Document 6. Une appropriation exclusivement masculine des tables de ping-pongCliché : Emmanuelle Gilles, 2016. |
La spatialisation de la virilité distribue la cour de récréation entre des espaces dominants, où le virilisme est au cœur de la socialisation masculine, et des marges pour des garçons et des filles exclus de ces espaces (Maruéjouls, 2011, 2014 ; Raibaud et Maruéjouls, 2012). La sexuation des lieux de la cour de récréation est très bien observée par les acteurs et actrices scolaires qui fournissent quelques éléments de justification de la pratique sportive comme expérience socialisante pour les garçons, nécessaire pour l’intégration dans le groupe de pairs. D’après un chef d’établissement, « les garçons sont plus demandeurs d’activités physiques, par exemple, il y a peu de filles aux paniers de basket… ils ont une façon de communiquer, de se socialiser qui est différente, les garçons se socialisent par le sport. Le sport est une façon de s’intégrer si un garçon ne connaît personne. » L’usage masculin des lieux sportifs se traduit spatialement par la territorialisation d’une appropriation exclusivement masculine, comme sur la photographie ci-dessus. Ces lieux de pratiques sportives deviennent ainsi des espaces producteurs d’inégalités de genre sans que les acteurs de l'institution scolaire n'en aient forcément conscience.
Les espaces scolaires répondent à une logique de sexuation des rapports sociaux. Les garçons et les filles se côtoient mais ne fréquentent pas les mêmes lieux : aux garçons les espaces de jeux collectifs, et aux filles les coins, les recoins, la marche. Les plans sur lesquels les élèves ont dessiné leur appropriation de l’espace illustrent ces expériences spatiales genrées : les filles dessinent des lignes pour tracer leurs parcours de marche routinière en contournant soigneusement les espaces de sport collectif ; les garçons s’illustrent dans le sport, exceptés ceux qui ne participent pas à aux jeux collectifs et préfèrent les recoins. À chacun son lieu répulsif, son lieu attractif. Par exemple, le document 7 nous montre comment une adolescente et ses amies marchent, « tournent » dans la cour de récréation en contournant les plateaux sportifs (terrains de foot et de basket). Sur le plan dessiné à la main, les équipements sportifs occupent plus de place sur le plan dessiné par cette fille (document 7) que sur celui des garçons du document 2. Ces situations relatées dans les entretiens et corroborées à l’aide de plusieurs récits sont révélatrices d’un arrangement des sexes (Goffman, 1977) où l’asymétrie sexuée d’appropriation se traduit spatialement, pour une majorité de filles, par des déplacements périphériques de contournement et d’évitement d’espaces centraux masculins. Ainsi, les garçons occupent l’espace par le mouvement et repoussent les filles aux marges jouant l’opposition des hommes au-dehors et des femmes au-dedans (Mosconi, 1999).

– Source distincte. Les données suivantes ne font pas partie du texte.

(* ===== verification/SgdmaSpec.v ===== *)
(** Properties of the DMA devices ([cdev_sgdma.c]): a user's buffer is described
    exactly, its pages are let go whatever happens, and a transfer moves all of
    it. *)
From S2P Require Import Prelude Kernel Types Desc Request Transfer Engine EngineSpec EngineQueue EngineRegs Submit SubmitSpec Aperture Device Threads Frame Open Cdev CdevSpec Bytes Ctrl CtrlSpec Sgdma.
Local Open Scope Z_scope.

(** ** The entries of a table

    The addresses, in the user's memory, of the bytes the entries describe when
    the first is in page [n] and each of the others in the page after. *)
Fixpoint covered (n : Z) (l : list sg_page) : list Z :=
  match l with
  | [] => []
  | e :: l => seqZ (n * PAGE_SIZE + sp_offset e) (sp_len e) ++ covered (n + 1) l
  end.

Definition in_page (e : sg_page) : Prop := 0 <= sp_offset e /\ 0 <= sp_len e /\ sp_offset e + sp_len e <= PAGE_SIZE.

(** The pages a buffer touches. *)
Definition npages (buf len : Z) : Z := (buf mod PAGE_SIZE + len + (PAGE_SIZE - 1)) / PAGE_SIZE.

Record buf_ok (buf len : Z) : Prop := {
  bo_buf : 0 <= buf;
  bo_len : 0 <= len < 2 ^ 32;
  bo_end : buf + len + PAGE_SIZE <= 2 ^ 64;
}.

Lemma land_page x : Z.land x (PAGE_SIZE - 1) = x mod PAGE_SIZE.
Proof. apply (land_ones_mod 12). lia. Qed.

Lemma npages_range buf len : buf_ok buf len -> 0 <= npages buf len < 2 ^ 21.
Proof.
  intros [H1 H2 H3]. unfold npages, PAGE_SIZE in *. pose proof (Z.mod_pos_bound buf 4096).
  split; [apply Z.div_pos; lia|apply Z.div_lt_upper_bound; lia].
Qed.

Lemma buf_pages_nr_eq buf len : buf_ok buf len -> buf_pages_nr buf len = npages buf len.
Proof.
  intros Hok. pose proof (npages_range buf len Hok) as Hn. destruct Hok as [H1 H2 H3]. unfold buf_pages_nr.
  assert (buf - Z.ldiff buf (PAGE_SIZE - 1) = buf mod PAGE_SIZE) as E.
  { rewrite <- land_page. pose proof (Z.lor_ldiff_and buf (PAGE_SIZE - 1)) as E.
    rewrite lor_add in E; [lia|]. by rewrite (Z.land_comm buf), Z.land_assoc, Z.land_ldiff. }
  replace (buf + len + PAGE_SIZE - 1 - Z.ldiff buf (PAGE_SIZE - 1)) with (buf mod PAGE_SIZE + len + (PAGE_SIZE - 1)) by lia.
  unfold PAGE_SIZE in *. pose proof (Z.mod_pos_bound buf 4096). rewrite u64_small by (clear E; lia).
  rewrite Z.shiftr_div_pow2 by (unfold PAGE_SHIFT; lia). apply u32_small. change (2 ^ PAGE_SHIFT) with 4096.
  change (0 <= npages buf len < 4294967296). lia.
Qed.

Lemma npages_0 buf len : buf_ok buf len -> npages buf len <= 0 -> len = 0.
Proof.
  intros [H1 H2 H3] Hn. unfold npages, PAGE_SIZE in *. pose proof (Z.mod_pos_bound buf 4096).
  destruct (decide (len = 0)); [done|]. assert (1 <= (buf mod 4096 + len + (4096 - 1)) / 4096); [|lia].
  apply Z.div_le_lower_bound; lia.
Qed.

(** A buffer that ends in the page it starts in, and one that does not. *)
Lemma npages_last buf len :
  buf_ok buf len -> len <= PAGE_SIZE - buf mod PAGE_SIZE -> npages buf len <= 1.
Proof.
  intros [H1 H2 H3] Hl. unfold npages, PAGE_SIZE in *. pose proof (Z.mod_pos_bound buf 4096).
  assert ((buf mod 4096 + len + (4096 - 1)) / 4096 < 2); [|lia]. apply Z.div_lt_upper_bound; lia.
Qed.

Lemma npages_next buf len :
  buf_ok buf len -> PAGE_SIZE - buf mod PAGE_SIZE < len ->
  let d := PAGE_SIZE - buf mod PAGE_SIZE in
  buf_ok (buf + d) (len - d) /\ npages (buf + d) (len - d) = npages buf len - 1 /\
  (buf + d) / PAGE_SIZE = buf / PAGE_SIZE + 1.
Proof.
  intros [H1 H2 H3] Hl d. unfold npages, PAGE_SIZE in *. pose proof (Z.mod_pos_bound buf 4096).
  assert (buf + d = (buf / 4096 + 1) * 4096) as E by (pose proof (Z.div_mod buf 4096); lia).
  split; [split; unfold PAGE_SIZE; lia|]. rewrite E, Z.mod_mul, Z.div_mul by lia. split; [|done].
  replace (buf mod 4096 + len + (4096 - 1)) with (0 + (len - d) + (4096 - 1) + 1 * 4096) by lia.
  rewrite Z.div_add by lia. lia.
Qed.

(** The table of a buffer, entry for entry. *)
Fixpoint sgl_of (pages : list Z) (buf len : Z) : list sg_page :=
  match pages with
  | [] => []
  | p :: pages =>
      let offset := buf mod PAGE_SIZE in
      let nbytes := Z.min (PAGE_SIZE - offset) len in
      {| sp_page := p; sp_len := nbytes; sp_offset := offset |} :: sgl_of pages (buf + nbytes) (len - nbytes)
  end.

Lemma sgl_of_pages pages buf len : sp_page <$> sgl_of pages buf len = pages.
Proof. revert buf len. induction pages as [|p l IH]; intros buf len; cbn; [done|]. f_equal. apply IH. Qed.

Lemma sgl_of_end pages buf : sp_len <$> sgl_of pages buf 0 = replicate (length pages) 0.
Proof.
  revert buf. induction pages as [|p l IH]; intros buf; cbn -[PAGE_SIZE]; [done|].
  pose proof (Z.mod_pos_bound buf PAGE_SIZE). rewrite Z.min_r by (unfold PAGE_SIZE in *; lia). f_equal. apply IH.
Qed.

Lemma sgl_of_covers pages buf len :
  buf_ok buf len -> Z.of_nat (length pages) = npages buf len ->
  covered (buf / PAGE_SIZE) (sgl_of pages buf len) = seqZ buf len /\
  sum_Z (sp_len <$> sgl_of pages buf len) = len /\ Forall in_page (sgl_of pages buf len).
Proof.
  revert buf len. induction pages as [|p l IH]; intros buf len Hok Hn.
  - cbn in *. rewrite (npages_0 buf len) by (done || lia). done.
  - pose proof (Z.mod_pos_bound buf PAGE_SIZE ltac:(done)) as Hm. pose proof (bo_len _ _ Hok).
    pose proof (Z.div_mod buf PAGE_SIZE ltac:(done)) as Hd. cbn [sgl_of covered fmap list_fmap sp_len sp_offset].
    rewrite sum_Z_cons. replace (buf / PAGE_SIZE * PAGE_SIZE + buf mod PAGE_SIZE) with buf by lia.
    destruct (decide (len <= PAGE_SIZE - buf mod PAGE_SIZE)) as [Hl|Hl].
    + pose proof (npages_last _ _ Hok Hl). destruct l as [|]; [|cbn in Hn; lia]. rewrite Z.min_r by lia. cbn [sgl_of covered].
      split; [by rewrite app_nil_r|]. split; [cbn; lia|]. constructor; [|done]. unfold in_page. cbn [sp_offset sp_len]. lia.
    + destruct (npages_next _ _ Hok ltac:(lia)) as (N1 & N2 & N3). rewrite Z.min_l by lia.
      destruct (IH _ _ N1 ltac:(cbn in Hn; lia)) as (I1 & I2 & I3). rewrite N3 in I1. rewrite I1, I2.
      split; [|split; [lia|constructor; [|done]; unfold in_page; cbn [sp_offset sp_len]; lia]].
      rewrite <- seqZ_app by lia. f_equal. lia.
Qed.

(** Distinct pages next to each other. *)
Lemma dup_pages_false l : dup_pages l = false <-> forall i p q, l !! i = Some p -> l !! S i = Some q -> p <> q.
Proof.
  induction l as [|p [|q l] IH]; [done| |].
  - split; [|done]. intros _ i p' q Hp Hq. by destruct i.
  - change (dup_pages (p :: q :: l)) with ((p =? q) || dup_pages (q :: l)). rewrite orb_false_iff, IH. split.
    + intros [H1 H2] [|i] p' q' Hp Hq; [|by apply (H2 i)]. cbn in *. by simplify_eq; apply Z.eqb_neq.
    + intros Hall. split; [by apply Z.eqb_neq, (Hall 0%nat)|]. intros i p' q' Hp Hq. by apply (Hall (S i)).
Qed.

(** ** What a run does to pages and tables *)
Definition sgts {D} (s : pst D) : gmap Z sg_table := ds_sgts (w_dst (p_wst s)).
Definition with_io {D} (k : kstate D) (g : gmap Z sg_table) (s : pst D) : pst D :=
  s <| p_wst ::= fun w => w <| w_dst ::= fun d => d <| ds_k := k |> <| ds_sgts := g |> |> |>.

(** [s'] is [s] after the events [l], with [g] for the tables. *)
Definition paged {D} (s : pst D) (l : list event) (g : gmap Z sg_table) (s' : pst D) : Prop :=
  exists k, k_trace k = ptrace s ++ l /\ s' = with_io k g s.

Lemma paged_refl {D} (s : pst D) : paged s [] (sgts s) s.
Proof. destruct s as [[[]]]. eexists. split; [|done]. by rewrite app_nil_r. Qed.
Lemma paged_trans {D} (s s1 s2 : pst D) l1 l2 g1 g2 : paged s l1 g1 s1 -> paged s1 l2 g2 s2 -> paged s (l1 ++ l2) g2 s2.
Proof. intros (k1 & E1 & ->) (k2 & E2 & ->). exists k2. split; [|done]. rewrite E2, app_assoc. by rewrite <- E1. Qed.
Lemma paged_sgts {D} (s s' : pst D) l g : paged s l g s' -> sgts s' = g.
Proof. by intros (k & _ & ->). Qed.
Lemma paged_trace {D} (s s' : pst D) l g : paged s l g s' -> ptrace s' = ptrace s ++ l.
Proof. by intros (k & E & ->). Qed.

(** Pages pinned and let go, arrays of pages allocated and freed. *)
Definition pins (l : list event) : list Z :=
  omap (fun e => match e with Ev_call (K_pinned_page _) p => Some p | _ => None end) l.
Definition puts (l : list event) : list Z :=
  omap (fun e => match e with Ev_call (K_put_page p) _ => Some p | _ => None end) l.

Lemma pins_app l1 l2 : pins (l1 ++ l2) = pins l1 ++ pins l2.
Proof. apply omap_app. Qed.
Lemma puts_app l1 l2 : puts (l1 ++ l2) = puts l1 ++ puts l2.
Proof. apply omap_app. Qed.

(** The events [l] pin [p] and let go [q]. *)
Record holds_pages (l : list event) (p q : list Z) : Prop := { hp_pins : pins l = p; hp_puts : puts l = q }.
Lemma holds_pages_nil : holds_pages [] [] [].
Proof. done. Qed.
Lemma holds_pages_app l1 l2 p1 p2 q1 q2 :
  holds_pages l1 p1 q1 -> holds_pages l2 p2 q2 -> holds_pages (l1 ++ l2) (p1 ++ p2) (q1 ++ q2).
Proof. intros [] []. constructor; rewrite ?pins_app, ?puts_app; congruence. Qed.

Ltac pages :=
  constructor; rewrite ?pins_app, ?puts_app;
  repeat match goal with H : holds_pages _ _ _ |- _ => rewrite ?(hp_pins _ _ _ H), ?(hp_puts _ _ _ H); clear H end;
  unfold pins, puts; cbn [omap list_omap app]; rewrite ?app_nil_r; done.

(** What the kernel promises about pinning. *)
Class Pins (D : Type) `{Env D} : Prop := {
  pin_count : forall start n d, (env_call (K_get_user_pages_fast start n) d).1 <= n;
  pin_page : forall i d, (env_call (K_pinned_page i) d).1 <> 0;
}.

(** A kernel that grants what mapping a buffer asks for. *)
Record grants_pages (D : Type) `{Env D} : Prop := {
  gr_table : forall n d, (env_call (K_sg_alloc_table n) d).1 = 0;
  gr_array : forall n m d, (env_call (K_kcalloc n m) d).1 <> 0;
  gr_pin : forall a n d, (env_call (K_get_user_pages_fast a n) d).1 = n;
  gr_page : forall i d d', (env_call (K_pinned_page i) d).1 <> (env_call (K_pinned_page (i + 1)) d').1;
}.

Section Pages.
Context {D : Type} `{Env D} `{!Pins D}.
Implicit Types (s : pst D) (Q : unit -> pst D -> Prop).

Lemma wp_io_call c (Q : Z -> pst D -> Prop) s :
  (forall v d s', paged s [Ev_call c v] (sgts s) s' -> v = (env_call c d).1 -> Q v s') -> wp (call c) Q s.
Proof.
  intros HQ. apply wp_call. intros v d Hv. apply (HQ v (k_env (part s))); [|exact Hv].
  exists (mkK d (k_trace (part s) ++ [Ev_call c v])). split; [done|]. by destruct s as [[[]]].
Qed.
Lemma wp_io_call_ c Q s : (forall v s', paged s [Ev_call c v] (sgts s) s' -> Q tt s') -> wp (call_ c) Q s.
Proof. intros HQ. apply wp_bind, wp_io_call. intros v d s' Hs _. by eapply wp_ret, HQ. Qed.

Lemma wp_set_sgt id t Q s :
  (forall s', paged s [] (partial_alter (fun _ => t) id (sgts s)) s' -> Q tt s') -> wp (set_sgt id t) Q s.
Proof.
  intros HQ. unfold set_sgt, on_lib. apply wp_intro. destruct s as [[[]]]. apply HQ. eexists. split; [|done]. cbn. by rewrite app_nil_r.
Qed.

Lemma wp_put_pages l write Q s :
  Forall (fun p => p <> 0) l ->
  (forall ev s', paged s ev (sgts s) s' -> holds_pages ev [] l -> Q tt s') -> wp (put_pages l write) Q s.
Proof.
  intros Hl. revert s. induction Hl as [|p l Hp Hl IH]; intros s HQ; cbn [put_pages].
  { apply wp_ret. eapply HQ; [apply paged_refl|done]. }
  unfold nz. destruct (Z.eqb_spec p 0); [done|]. cbn [negb]. apply wp_bind.
  assert (forall s1 ev1, paged s ev1 (sgts s) s1 -> holds_pages ev1 [] [] ->
          wp (call_ (K_put_page p) ;; put_pages l write) Q s1) as Hnext.
  { intros s1 ev1 P1 H1. apply wp_bind, wp_io_call_. intros v s2 P2. apply IH. intros ev s3 P3 H3.
    rewrite (paged_sgts _ _ _ _ P2), (paged_sgts _ _ _ _ P1) in *.
    eapply HQ; [exact (paged_trans _ _ _ _ _ _ _ P1 (paged_trans _ _ _ _ _ _ _ P2 P3))|].
    pages. }
  destruct write; cbn [negb when].
  - apply wp_ret. by apply (Hnext s []); [apply paged_refl|].
  - apply wp_io_call_. intros v s1 P1. by eapply Hnext.
Qed.

(** The pages of a control block that are still held. *)
Definition held (cb : xdma_io_cb) : list Z :=
  if (cb_pages cb =? 0) || (cb_pages_nr cb =? 0) then [] else take (Z.to_nat (cb_pages_nr cb)) (cb_page cb).

Lemma wp_unmap_buf id cb write (Q : xdma_io_cb -> pst D -> Prop) s :
  Forall (fun p => p <> 0) (held cb) ->
  (forall cb' ev s', paged s ev (delete id (sgts s)) s' -> holds_pages ev [] (held cb) -> held cb' = [] -> Q cb' s') ->
  wp (char_sgdma_unmap_user_buf id cb write) Q s.
Proof.
  intros Hh HQ. unfold char_sgdma_unmap_user_buf. apply wp_bind, wp_io_call_. intros v s1 P1. apply wp_bind, wp_set_sgt.
  intros s2 P2. rewrite (paged_sgts _ _ _ _ P1) in P2. pose proof (paged_trans _ _ _ _ _ _ _ P1 P2) as P. cbv zeta. fld.
  unfold held in Hh, HQ. destruct ((cb_pages cb =? 0) || (cb_pages_nr cb =? 0)) eqn:Hc.
  - apply wp_ret. eapply HQ; [exact P|done|]. unfold held. fld. by rewrite Hc.
  - apply wp_bind, wp_put_pages; [done|]. intros ev s3 P3 H3. rewrite (paged_sgts _ _ _ _ P2) in P3.
    apply wp_bind, wp_io_call_. intros v' s4 P4. rewrite (paged_sgts _ _ _ _ P3) in P4. apply wp_ret.
    eapply HQ; [exact (paged_trans _ _ _ _ _ _ _ P (paged_trans _ _ _ _ _ _ _ P3 P4))| |done].
    pages.
Qed.

Lemma wp_pinned n i (Q : list Z -> pst D -> Prop) s :
  (forall l ev s', paged s ev (sgts s) s' -> holds_pages ev l [] -> Forall (fun p => p <> 0) l -> length l = n ->
     (grants_pages D -> dup_pages l = false) -> Q l s') ->
  wp (pinned n i) Q s.
Proof.
  intros HQ.
  enough (wp (pinned n i) (fun l s' => exists ev, paged s ev (sgts s) s' /\ holds_pages ev l [] /\ Forall (fun p => p <> 0) l
    /\ length l = n /\ forall j p, l !! j = Some p -> exists d, p = (env_call (K_pinned_page (i + Z.of_nat j)) d).1) s) as Hw.
  { eapply wp_mono; [exact Hw|]. intros l s' (ev & P & H1 & Hl & Hn & Hj). eapply HQ; [exact P|done..|].
    intros Hg. apply dup_pages_false. intros j p q (d & ->)%Hj (d' & ->)%Hj.
    replace (i + Z.of_nat (S j)) with (i + Z.of_nat j + 1) by lia. by apply gr_page. }
  clear Q HQ. revert i s. induction n as [|n IH]; intros i s; cbn [pinned].
  { apply wp_ret. exists []. split_and!; [apply paged_refl|done..]. }
  apply wp_bind, wp_io_call. intros p d s1 P1 Hp. apply wp_bind. eapply wp_mono; [apply IH|].
  intros l s2 (ev & P2 & H2 & Hl & Hn & Hj). apply wp_ret. rewrite (paged_sgts _ _ _ _ P1) in P2.
  eexists. split_and!; [exact (paged_trans _ _ _ _ _ _ _ P1 P2)|pages| |cbn; by rewrite Hn|].
  - constructor; [|done]. rewrite Hp. apply pin_page.
  - intros [|j] q Hq; cbn in Hq.
    + simplify_eq. exists d. by rewrite Z.add_0_r.
    + destruct (Hj _ _ Hq) as [d' ->]. exists d'. do 3 f_equal. lia.
Qed.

3. À la frontière des deux sexes, à la recherche de l’autre : du conflit d’usage à la séduction dans la cour du collège
Document 7. Centres et périphéries en tension, un usage différencié de la cour de récréation |
Les filles racontent leur exclusion de ces usages de l’espace, une exclusion parfois intériorisée puisque l’expression « ça ne m’intéresse pas » a été entendue à plusieurs reprises dans les entretiens. Les jeunes filles sportives sont également marginalisées des jeux sportifs : « avant il y avait une fille qui faisait du basket mais personne ne lui passait la balle alors elle a arrêté » (élève), « je suis trop petite pour faire du basket » (élève), « ils ne nous passent jamais la balle », « les surveillants privilégient les garçons, L. [un AED] dit aux filles de ne pas jouer parce qu’on est nulles » (élève). Sur le document 7, en écrivant « filles et garçons » dans le terrain de basket, l’adolescente a cartographié les frictions récurrentes avec un groupe de garçons pour s’approprier ce plateau sportif durant la pause méridienne. Effectivement, l’adolescente et ses amies, qui pratiquent du basket en activité extra-scolaire, ont évoqué, dans les entretiens, leur volonté du faire du basket au collège mais « les garçons essaient de prendre la balle, on les poursuit », ce qu’un camarade de classe confirme par « nous, on fait tourner les filles quand elles ne veulent pas nous passer la balle ». Ce que Dubet et Martuccelli observaient en 1996 (p. 154-155), ces adolescents, filles et garçons, l’expérimentent encore aujourd’hui : la remise en cause de l’appropriation spatiale masculine illustre une « affirmation exacerbée des stéréotypes » à la frontière desquels « les incidents et les agressions se multiplient ».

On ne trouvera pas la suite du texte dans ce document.